**YOUR TASK:** Search the material for lines containing the word "Hself", and copy each one.
--- DATASET CONTENT ---
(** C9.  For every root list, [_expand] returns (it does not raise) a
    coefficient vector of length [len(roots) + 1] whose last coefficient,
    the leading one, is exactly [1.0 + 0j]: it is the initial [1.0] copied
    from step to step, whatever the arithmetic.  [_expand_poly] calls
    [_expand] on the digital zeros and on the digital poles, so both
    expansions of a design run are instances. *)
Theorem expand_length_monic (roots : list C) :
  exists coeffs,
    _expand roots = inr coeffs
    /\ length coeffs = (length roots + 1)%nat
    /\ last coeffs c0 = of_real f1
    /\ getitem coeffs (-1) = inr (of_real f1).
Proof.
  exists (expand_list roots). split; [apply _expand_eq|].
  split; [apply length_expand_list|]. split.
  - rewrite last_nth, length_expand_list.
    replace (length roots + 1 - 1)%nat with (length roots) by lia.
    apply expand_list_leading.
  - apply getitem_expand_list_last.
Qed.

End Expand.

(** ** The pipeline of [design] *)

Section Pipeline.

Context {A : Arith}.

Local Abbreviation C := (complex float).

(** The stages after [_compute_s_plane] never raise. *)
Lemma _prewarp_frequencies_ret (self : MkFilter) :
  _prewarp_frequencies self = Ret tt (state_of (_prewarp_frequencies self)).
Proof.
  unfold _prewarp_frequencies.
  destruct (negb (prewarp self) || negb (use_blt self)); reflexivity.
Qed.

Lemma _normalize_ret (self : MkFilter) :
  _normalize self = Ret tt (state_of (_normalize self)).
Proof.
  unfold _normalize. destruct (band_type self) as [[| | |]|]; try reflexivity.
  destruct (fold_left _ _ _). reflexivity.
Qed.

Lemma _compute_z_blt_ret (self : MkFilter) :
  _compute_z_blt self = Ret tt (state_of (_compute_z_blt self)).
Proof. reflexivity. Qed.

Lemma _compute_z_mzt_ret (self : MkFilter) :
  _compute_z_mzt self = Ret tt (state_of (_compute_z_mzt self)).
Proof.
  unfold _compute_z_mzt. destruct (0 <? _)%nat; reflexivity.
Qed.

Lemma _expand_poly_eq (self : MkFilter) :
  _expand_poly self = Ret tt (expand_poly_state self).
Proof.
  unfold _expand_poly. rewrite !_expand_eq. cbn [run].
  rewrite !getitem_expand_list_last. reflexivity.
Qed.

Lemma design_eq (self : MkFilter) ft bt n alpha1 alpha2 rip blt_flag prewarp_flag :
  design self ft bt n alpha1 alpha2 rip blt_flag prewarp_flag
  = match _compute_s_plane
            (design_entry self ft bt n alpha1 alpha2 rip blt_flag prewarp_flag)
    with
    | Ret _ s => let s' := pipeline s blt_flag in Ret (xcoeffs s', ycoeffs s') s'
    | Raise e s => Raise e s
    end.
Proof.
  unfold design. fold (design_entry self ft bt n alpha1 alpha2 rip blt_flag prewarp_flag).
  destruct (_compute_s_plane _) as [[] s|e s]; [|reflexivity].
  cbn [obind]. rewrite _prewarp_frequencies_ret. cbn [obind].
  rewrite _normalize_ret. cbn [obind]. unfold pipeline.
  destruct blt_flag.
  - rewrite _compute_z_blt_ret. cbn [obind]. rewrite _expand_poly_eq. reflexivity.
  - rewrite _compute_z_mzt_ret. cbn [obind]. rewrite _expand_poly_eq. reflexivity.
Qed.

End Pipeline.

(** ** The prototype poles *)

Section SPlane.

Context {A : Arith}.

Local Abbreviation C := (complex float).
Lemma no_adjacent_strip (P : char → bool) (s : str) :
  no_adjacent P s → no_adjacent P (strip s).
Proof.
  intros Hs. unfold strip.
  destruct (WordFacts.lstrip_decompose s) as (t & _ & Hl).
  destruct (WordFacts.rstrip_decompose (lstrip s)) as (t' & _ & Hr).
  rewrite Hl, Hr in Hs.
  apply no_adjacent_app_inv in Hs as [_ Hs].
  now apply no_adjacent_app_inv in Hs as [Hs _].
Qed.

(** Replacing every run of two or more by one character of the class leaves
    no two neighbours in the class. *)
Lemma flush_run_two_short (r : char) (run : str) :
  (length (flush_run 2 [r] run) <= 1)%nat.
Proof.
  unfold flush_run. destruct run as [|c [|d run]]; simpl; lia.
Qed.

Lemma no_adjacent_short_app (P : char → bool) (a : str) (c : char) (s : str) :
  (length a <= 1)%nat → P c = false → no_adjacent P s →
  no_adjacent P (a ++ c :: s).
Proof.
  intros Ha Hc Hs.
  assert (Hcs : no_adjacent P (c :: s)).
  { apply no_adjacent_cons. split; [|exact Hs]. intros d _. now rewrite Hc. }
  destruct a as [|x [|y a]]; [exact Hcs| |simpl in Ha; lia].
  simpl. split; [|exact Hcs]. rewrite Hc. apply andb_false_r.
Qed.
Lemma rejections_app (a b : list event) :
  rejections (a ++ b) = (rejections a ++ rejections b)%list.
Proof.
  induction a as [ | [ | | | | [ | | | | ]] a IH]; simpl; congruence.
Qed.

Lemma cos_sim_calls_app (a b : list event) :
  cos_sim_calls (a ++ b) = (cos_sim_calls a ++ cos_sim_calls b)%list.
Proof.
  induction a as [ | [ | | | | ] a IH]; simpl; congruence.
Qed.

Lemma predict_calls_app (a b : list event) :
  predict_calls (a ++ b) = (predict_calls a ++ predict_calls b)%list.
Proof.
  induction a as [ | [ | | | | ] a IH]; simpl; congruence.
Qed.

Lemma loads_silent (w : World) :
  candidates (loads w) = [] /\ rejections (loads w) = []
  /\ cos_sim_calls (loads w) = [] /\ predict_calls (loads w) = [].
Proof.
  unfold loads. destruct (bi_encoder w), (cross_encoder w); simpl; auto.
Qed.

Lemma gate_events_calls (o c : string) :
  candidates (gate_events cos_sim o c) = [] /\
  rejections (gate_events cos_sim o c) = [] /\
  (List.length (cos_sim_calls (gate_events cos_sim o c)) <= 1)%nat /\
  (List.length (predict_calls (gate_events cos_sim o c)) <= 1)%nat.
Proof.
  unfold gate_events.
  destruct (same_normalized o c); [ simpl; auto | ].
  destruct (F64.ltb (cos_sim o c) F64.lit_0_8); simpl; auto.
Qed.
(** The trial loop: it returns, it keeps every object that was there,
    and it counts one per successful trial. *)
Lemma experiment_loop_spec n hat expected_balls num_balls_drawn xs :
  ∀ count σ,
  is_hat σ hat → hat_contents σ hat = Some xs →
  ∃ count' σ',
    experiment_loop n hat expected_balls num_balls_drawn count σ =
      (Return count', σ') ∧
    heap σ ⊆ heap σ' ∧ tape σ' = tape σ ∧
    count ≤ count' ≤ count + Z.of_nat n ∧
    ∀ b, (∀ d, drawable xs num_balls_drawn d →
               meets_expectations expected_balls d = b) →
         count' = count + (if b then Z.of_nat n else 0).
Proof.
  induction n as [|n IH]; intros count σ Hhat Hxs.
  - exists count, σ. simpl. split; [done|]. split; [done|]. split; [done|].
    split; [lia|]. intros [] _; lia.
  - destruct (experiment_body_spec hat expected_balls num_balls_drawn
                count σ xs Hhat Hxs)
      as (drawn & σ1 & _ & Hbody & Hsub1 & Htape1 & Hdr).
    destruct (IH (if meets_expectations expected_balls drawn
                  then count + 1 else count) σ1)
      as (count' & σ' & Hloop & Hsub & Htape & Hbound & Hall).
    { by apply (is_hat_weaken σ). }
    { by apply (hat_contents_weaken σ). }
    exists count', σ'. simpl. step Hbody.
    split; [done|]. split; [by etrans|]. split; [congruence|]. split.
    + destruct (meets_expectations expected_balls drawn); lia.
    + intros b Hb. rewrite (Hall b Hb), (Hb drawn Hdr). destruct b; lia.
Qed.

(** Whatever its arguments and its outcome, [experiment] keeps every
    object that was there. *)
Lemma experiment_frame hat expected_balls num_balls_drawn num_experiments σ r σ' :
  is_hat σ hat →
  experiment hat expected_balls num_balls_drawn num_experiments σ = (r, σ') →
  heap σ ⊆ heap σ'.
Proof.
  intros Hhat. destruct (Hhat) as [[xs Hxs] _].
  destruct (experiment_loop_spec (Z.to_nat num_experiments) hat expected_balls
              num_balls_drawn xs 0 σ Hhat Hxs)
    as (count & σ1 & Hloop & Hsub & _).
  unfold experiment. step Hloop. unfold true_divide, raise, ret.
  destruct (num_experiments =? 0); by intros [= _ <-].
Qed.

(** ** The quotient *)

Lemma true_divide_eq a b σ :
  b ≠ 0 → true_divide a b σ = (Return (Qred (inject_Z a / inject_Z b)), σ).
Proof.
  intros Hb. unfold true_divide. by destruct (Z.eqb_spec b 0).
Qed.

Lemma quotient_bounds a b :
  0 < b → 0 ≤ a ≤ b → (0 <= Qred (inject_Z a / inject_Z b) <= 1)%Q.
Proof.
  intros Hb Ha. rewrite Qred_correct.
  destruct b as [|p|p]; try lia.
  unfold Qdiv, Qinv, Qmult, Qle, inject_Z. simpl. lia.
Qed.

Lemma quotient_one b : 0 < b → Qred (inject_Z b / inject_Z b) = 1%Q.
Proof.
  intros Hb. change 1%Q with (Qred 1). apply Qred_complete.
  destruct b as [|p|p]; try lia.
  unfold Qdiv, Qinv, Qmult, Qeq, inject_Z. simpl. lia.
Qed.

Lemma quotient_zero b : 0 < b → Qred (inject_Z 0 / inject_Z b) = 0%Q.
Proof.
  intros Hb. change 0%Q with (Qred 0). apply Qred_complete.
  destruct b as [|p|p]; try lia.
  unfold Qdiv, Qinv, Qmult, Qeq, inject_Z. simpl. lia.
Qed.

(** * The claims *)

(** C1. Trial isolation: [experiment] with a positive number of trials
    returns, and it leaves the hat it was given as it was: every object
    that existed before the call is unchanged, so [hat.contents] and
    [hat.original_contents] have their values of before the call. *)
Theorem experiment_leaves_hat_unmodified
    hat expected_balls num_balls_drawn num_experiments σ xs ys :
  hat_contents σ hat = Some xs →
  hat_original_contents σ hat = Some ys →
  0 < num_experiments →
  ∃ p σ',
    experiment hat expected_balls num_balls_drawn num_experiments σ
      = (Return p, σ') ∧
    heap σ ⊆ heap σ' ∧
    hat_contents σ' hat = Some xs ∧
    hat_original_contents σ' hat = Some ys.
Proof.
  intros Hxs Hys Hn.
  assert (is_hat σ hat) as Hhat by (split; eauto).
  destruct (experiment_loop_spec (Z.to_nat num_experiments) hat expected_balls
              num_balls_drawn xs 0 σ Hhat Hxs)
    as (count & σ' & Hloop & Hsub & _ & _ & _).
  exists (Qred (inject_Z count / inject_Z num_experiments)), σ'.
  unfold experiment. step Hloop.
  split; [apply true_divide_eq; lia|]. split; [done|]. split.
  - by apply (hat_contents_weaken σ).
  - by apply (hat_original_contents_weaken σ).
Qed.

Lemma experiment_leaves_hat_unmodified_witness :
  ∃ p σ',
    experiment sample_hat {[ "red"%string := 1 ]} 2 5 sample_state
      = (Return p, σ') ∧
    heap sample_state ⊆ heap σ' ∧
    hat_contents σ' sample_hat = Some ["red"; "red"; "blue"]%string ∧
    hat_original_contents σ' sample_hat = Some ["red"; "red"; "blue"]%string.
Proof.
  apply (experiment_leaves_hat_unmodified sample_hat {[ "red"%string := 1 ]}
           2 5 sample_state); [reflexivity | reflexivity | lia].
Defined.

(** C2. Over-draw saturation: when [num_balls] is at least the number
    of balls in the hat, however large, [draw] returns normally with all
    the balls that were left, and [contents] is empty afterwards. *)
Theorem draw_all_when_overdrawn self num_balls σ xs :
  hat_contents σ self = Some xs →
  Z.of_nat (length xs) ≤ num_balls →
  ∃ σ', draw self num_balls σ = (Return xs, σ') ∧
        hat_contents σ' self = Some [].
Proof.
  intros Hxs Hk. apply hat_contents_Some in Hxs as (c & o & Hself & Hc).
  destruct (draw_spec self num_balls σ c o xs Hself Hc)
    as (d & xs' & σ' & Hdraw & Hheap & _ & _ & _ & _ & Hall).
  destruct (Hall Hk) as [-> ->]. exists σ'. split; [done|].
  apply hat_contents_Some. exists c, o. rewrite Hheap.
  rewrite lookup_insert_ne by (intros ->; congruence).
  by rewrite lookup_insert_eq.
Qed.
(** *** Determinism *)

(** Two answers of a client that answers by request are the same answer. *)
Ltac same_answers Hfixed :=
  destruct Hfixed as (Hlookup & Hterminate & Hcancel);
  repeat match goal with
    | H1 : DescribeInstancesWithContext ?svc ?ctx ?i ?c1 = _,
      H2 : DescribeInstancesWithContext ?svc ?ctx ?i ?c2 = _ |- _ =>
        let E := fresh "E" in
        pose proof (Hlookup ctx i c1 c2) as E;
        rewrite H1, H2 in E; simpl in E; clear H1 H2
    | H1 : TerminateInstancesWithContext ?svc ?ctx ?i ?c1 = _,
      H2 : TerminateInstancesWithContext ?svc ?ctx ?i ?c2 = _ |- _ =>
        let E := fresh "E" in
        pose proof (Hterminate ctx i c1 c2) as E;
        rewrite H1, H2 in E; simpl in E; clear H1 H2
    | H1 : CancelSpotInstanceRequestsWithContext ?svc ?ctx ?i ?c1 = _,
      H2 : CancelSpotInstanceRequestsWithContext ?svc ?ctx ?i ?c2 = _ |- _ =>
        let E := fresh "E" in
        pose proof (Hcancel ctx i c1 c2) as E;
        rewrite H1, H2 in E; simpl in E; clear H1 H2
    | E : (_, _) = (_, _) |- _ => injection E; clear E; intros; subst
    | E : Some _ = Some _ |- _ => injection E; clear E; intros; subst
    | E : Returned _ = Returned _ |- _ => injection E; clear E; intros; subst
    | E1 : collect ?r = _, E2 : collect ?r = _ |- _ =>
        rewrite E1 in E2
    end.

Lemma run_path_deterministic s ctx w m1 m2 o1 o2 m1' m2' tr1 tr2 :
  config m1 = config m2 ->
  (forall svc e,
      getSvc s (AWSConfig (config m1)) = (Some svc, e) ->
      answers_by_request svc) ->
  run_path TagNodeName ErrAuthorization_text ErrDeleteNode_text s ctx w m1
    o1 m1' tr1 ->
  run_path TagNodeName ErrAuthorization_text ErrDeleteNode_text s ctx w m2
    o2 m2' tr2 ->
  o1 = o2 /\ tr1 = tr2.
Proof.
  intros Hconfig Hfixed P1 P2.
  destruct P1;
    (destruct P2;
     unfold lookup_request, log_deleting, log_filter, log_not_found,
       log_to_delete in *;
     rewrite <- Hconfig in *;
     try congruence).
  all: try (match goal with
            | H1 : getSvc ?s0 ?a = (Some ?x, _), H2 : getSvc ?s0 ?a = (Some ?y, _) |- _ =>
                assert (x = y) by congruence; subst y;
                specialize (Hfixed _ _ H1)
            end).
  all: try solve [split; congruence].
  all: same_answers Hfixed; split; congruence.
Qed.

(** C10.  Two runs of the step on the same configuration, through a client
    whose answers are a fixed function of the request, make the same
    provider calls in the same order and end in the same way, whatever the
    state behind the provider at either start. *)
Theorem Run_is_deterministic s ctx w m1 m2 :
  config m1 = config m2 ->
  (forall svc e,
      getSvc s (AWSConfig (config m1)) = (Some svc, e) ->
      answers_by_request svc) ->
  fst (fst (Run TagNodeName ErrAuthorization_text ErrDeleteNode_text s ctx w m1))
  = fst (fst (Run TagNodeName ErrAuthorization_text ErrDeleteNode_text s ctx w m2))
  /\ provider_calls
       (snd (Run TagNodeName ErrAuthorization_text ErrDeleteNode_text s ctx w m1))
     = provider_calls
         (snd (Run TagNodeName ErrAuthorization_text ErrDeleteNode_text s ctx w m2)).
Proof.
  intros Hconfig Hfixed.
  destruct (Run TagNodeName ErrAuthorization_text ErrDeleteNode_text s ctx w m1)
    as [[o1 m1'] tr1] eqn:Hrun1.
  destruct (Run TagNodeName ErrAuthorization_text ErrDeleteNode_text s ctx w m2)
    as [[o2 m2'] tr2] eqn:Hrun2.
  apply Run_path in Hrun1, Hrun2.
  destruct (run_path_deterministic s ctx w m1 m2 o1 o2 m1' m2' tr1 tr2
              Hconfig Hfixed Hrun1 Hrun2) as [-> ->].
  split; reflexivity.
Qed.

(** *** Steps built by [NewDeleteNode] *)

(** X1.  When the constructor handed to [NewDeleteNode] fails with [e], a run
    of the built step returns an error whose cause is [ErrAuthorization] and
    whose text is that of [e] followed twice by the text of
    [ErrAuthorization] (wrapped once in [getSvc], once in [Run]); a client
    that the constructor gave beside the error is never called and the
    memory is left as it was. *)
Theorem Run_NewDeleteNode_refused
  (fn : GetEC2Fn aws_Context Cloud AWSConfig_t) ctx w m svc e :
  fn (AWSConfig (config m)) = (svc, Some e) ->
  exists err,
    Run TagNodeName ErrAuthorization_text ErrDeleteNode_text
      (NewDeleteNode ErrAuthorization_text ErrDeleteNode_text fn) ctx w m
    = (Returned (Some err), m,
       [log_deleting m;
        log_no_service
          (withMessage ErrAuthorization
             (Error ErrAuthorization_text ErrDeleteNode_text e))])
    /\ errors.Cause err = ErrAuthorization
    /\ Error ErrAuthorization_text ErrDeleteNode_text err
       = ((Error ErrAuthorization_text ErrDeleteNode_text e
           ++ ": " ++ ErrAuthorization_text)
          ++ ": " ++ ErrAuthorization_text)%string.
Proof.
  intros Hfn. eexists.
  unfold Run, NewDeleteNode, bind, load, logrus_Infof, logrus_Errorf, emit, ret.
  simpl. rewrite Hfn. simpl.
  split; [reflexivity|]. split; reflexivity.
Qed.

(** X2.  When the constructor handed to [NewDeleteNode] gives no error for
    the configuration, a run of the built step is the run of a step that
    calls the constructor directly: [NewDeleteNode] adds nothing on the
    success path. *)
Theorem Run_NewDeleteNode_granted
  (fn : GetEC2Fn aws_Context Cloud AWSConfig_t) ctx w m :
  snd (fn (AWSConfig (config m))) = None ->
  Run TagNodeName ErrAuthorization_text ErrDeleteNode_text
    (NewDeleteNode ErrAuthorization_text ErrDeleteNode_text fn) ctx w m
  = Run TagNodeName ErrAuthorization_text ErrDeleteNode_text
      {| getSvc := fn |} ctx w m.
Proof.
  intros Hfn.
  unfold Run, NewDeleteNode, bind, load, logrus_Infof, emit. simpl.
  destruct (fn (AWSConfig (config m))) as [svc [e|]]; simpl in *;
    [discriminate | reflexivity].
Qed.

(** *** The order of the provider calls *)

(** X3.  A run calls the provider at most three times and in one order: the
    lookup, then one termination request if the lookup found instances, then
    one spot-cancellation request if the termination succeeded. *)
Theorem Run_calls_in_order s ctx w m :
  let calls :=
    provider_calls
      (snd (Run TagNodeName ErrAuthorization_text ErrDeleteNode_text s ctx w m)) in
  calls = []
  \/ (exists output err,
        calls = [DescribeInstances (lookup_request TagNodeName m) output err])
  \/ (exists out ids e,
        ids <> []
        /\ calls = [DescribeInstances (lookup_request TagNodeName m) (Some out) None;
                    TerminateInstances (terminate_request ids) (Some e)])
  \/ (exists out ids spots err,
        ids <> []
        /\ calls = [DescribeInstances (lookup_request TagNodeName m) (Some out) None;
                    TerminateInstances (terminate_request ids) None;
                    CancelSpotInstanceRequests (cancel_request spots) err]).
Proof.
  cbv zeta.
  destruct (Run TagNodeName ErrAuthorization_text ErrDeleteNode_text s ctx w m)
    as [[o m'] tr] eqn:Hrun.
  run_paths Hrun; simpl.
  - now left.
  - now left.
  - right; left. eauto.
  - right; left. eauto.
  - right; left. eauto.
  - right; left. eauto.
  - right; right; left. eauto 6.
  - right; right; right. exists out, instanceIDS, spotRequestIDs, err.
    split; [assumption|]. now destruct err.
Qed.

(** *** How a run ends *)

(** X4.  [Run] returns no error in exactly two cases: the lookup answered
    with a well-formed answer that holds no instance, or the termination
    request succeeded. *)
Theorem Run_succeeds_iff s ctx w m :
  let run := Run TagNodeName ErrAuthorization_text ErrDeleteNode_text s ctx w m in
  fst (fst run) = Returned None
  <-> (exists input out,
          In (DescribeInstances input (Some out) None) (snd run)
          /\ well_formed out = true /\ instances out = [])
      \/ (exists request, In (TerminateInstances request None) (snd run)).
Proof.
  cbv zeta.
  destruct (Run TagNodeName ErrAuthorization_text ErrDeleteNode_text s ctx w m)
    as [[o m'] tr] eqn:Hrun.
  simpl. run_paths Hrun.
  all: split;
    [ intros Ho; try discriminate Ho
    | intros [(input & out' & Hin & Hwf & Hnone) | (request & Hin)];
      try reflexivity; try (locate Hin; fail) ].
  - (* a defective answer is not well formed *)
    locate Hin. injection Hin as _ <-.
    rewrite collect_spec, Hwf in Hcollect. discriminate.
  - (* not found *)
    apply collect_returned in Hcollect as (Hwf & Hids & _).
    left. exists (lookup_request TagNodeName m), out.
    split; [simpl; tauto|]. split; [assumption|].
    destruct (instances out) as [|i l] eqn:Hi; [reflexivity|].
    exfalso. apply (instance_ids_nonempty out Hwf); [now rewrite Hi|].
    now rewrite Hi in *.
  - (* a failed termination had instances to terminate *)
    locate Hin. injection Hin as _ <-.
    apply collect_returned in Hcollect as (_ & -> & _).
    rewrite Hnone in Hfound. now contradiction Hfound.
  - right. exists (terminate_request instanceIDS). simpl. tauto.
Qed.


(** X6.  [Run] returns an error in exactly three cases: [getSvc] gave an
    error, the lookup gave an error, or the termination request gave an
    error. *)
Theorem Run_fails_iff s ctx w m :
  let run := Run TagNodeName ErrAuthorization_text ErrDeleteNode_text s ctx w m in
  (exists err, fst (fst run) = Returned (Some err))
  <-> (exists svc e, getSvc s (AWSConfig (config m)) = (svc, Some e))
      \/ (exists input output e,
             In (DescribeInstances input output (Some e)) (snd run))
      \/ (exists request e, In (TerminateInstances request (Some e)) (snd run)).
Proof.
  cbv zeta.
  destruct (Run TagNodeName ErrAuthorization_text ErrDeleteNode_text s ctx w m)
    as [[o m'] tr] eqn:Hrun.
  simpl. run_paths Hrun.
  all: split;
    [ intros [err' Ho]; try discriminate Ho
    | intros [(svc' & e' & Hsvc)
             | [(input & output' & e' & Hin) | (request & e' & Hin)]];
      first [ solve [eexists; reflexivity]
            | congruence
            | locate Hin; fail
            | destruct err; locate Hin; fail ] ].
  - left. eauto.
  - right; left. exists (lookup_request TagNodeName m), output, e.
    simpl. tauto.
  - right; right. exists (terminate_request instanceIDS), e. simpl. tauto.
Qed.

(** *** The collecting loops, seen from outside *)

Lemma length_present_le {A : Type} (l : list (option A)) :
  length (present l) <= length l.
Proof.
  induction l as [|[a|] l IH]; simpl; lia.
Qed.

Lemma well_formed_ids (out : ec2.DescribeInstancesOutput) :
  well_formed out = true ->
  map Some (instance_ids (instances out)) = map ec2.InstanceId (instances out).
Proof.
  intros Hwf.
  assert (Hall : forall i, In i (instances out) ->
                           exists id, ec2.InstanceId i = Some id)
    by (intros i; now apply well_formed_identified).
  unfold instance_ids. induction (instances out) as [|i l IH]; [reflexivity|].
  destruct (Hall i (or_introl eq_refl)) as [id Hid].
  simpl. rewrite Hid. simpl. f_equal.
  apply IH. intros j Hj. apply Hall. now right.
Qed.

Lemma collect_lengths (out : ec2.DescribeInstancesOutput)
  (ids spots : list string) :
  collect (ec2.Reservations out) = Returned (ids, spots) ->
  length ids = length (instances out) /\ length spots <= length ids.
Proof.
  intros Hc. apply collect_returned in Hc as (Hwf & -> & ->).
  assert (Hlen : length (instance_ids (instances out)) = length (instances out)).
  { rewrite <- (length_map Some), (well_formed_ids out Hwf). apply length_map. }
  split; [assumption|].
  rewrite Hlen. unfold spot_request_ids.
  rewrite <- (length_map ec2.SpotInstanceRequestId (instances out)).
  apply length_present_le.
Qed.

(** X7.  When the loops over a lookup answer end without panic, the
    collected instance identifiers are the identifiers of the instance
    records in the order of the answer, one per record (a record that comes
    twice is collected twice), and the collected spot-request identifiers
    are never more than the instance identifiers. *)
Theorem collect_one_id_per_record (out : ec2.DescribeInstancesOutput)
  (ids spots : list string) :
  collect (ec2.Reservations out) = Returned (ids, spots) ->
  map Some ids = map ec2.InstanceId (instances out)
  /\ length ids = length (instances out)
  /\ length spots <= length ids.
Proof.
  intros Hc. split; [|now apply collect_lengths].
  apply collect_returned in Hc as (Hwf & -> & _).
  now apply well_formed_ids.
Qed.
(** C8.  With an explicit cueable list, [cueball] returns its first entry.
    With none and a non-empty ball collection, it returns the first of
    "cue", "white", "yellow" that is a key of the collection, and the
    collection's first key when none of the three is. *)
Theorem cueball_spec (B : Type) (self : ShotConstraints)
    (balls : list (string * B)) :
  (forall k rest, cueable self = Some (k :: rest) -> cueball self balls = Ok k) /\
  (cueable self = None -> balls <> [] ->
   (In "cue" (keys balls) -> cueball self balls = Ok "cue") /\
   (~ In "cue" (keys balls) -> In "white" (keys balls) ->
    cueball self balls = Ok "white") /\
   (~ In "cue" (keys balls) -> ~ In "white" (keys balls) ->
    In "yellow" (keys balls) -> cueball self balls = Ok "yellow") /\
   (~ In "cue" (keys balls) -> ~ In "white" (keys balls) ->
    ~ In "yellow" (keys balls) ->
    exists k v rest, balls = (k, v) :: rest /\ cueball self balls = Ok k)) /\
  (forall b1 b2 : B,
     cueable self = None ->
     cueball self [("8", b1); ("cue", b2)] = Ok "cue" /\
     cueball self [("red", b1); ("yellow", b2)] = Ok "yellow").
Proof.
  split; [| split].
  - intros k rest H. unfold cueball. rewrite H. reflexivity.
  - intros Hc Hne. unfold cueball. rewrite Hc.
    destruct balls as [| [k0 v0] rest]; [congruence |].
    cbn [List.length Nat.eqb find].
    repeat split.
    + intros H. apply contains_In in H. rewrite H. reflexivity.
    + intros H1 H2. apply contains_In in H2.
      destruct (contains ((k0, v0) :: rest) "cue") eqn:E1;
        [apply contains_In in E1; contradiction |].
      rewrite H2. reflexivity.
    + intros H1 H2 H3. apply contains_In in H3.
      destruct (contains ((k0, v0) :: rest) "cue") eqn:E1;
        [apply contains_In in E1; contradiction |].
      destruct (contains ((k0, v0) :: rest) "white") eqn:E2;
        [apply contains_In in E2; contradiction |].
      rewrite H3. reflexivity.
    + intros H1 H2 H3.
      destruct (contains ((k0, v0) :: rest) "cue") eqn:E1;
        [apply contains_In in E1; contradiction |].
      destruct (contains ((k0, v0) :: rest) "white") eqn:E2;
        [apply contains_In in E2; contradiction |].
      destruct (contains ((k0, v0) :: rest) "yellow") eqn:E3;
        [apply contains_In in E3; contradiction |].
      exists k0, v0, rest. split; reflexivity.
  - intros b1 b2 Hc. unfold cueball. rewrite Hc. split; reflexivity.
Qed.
---
**WRITTEN RESPONSE:**
  intros Hxs Hk. apply hat_contents_Some in Hxs as (c & o & Hself & Hc).
  destruct (draw_spec self num_balls σ c o xs Hself Hc)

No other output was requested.